[Saved data entries]
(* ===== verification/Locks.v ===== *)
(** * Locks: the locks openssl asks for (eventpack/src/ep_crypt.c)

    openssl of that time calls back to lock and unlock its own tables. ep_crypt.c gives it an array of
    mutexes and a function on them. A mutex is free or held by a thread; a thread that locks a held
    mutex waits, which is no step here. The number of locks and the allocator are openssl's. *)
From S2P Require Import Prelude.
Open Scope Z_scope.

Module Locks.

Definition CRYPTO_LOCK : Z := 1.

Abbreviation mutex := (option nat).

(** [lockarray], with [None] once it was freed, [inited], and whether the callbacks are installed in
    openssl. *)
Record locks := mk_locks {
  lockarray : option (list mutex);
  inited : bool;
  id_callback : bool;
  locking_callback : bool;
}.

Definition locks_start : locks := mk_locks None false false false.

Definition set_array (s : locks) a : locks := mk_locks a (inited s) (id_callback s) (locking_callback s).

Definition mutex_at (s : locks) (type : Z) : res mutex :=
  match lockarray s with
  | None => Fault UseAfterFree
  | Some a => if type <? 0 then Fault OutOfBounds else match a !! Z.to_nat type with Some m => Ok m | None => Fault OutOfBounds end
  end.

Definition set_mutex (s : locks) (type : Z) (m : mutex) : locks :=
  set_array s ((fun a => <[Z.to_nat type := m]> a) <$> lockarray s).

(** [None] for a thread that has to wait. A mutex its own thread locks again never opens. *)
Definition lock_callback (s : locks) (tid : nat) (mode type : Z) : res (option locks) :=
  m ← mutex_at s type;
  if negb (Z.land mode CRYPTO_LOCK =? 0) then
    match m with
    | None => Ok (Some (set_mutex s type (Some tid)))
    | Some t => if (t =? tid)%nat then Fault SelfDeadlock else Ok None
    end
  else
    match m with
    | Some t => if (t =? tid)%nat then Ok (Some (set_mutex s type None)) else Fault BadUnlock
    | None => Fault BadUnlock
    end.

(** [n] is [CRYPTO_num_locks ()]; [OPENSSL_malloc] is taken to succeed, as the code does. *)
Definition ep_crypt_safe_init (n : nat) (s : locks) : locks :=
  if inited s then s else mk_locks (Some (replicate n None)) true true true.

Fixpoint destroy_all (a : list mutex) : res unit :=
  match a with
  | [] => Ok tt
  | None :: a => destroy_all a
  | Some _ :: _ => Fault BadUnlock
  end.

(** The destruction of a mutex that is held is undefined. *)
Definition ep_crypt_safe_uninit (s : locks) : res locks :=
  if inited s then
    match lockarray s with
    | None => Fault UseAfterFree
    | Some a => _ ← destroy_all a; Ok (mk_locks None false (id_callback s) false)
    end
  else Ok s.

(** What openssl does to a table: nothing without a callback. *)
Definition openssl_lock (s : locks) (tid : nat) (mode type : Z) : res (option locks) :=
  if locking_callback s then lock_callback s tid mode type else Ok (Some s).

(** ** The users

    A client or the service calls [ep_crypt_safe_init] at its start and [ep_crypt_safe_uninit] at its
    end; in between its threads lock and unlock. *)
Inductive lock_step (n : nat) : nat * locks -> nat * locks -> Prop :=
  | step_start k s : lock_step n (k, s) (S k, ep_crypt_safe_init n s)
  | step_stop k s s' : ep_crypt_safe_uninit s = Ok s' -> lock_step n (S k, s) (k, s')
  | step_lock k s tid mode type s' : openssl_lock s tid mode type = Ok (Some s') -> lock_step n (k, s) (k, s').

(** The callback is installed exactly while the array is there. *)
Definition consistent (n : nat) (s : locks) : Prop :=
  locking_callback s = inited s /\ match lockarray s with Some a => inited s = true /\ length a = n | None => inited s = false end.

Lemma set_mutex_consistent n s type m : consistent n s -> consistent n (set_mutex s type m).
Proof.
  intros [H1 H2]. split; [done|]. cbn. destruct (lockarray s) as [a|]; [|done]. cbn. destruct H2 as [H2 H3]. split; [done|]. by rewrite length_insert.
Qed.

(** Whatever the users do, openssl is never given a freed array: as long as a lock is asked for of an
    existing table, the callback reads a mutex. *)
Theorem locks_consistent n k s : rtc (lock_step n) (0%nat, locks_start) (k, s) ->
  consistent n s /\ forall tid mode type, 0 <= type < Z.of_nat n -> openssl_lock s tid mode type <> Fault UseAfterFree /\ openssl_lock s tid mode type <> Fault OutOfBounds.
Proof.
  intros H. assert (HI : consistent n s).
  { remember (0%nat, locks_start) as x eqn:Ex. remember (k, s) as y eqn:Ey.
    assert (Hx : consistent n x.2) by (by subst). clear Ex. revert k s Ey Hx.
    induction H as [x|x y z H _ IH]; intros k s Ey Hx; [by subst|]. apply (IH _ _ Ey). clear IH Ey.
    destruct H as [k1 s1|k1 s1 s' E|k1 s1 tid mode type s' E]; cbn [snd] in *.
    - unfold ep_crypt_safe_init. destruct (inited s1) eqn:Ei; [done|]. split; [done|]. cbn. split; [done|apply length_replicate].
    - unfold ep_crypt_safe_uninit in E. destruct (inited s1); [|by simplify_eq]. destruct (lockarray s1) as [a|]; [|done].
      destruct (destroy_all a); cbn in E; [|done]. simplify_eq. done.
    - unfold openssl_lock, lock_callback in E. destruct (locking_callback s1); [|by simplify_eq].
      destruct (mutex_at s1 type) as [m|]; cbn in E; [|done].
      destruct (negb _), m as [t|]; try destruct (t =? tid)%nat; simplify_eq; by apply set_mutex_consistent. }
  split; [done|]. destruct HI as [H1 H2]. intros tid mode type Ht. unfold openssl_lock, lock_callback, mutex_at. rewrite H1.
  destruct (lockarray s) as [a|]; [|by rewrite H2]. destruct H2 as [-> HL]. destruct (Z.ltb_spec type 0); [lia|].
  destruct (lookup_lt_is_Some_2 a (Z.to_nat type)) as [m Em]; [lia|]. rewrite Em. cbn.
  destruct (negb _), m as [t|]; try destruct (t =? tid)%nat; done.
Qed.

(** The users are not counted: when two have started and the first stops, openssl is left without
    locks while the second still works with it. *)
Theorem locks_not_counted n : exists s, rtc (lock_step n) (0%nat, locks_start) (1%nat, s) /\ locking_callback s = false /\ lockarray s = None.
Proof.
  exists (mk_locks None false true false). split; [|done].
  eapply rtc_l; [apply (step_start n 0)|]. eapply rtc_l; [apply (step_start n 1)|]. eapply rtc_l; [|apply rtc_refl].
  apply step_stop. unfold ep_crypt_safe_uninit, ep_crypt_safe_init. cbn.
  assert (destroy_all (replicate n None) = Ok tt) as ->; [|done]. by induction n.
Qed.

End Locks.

- **The problem**
Could you return every line from the entries above in which the string "else" occurs?

- **Answer to the problem**
  | Some a => if type <? 0 then Fault OutOfBounds else match a !! Z.to_nat type with Some m => Ok m | None => Fault OutOfBounds end
    | Some t => if (t =? tid)%nat then Fault SelfDeadlock else Ok None
  else
    | Some t => if (t =? tid)%nat then Ok (Some (set_mutex s type None)) else Fault BadUnlock
  if inited s then s else mk_locks (Some (replicate n None)) true true true.
  else Ok s.
  if locking_callback s then lock_callback s tid mode type else Ok (Some s).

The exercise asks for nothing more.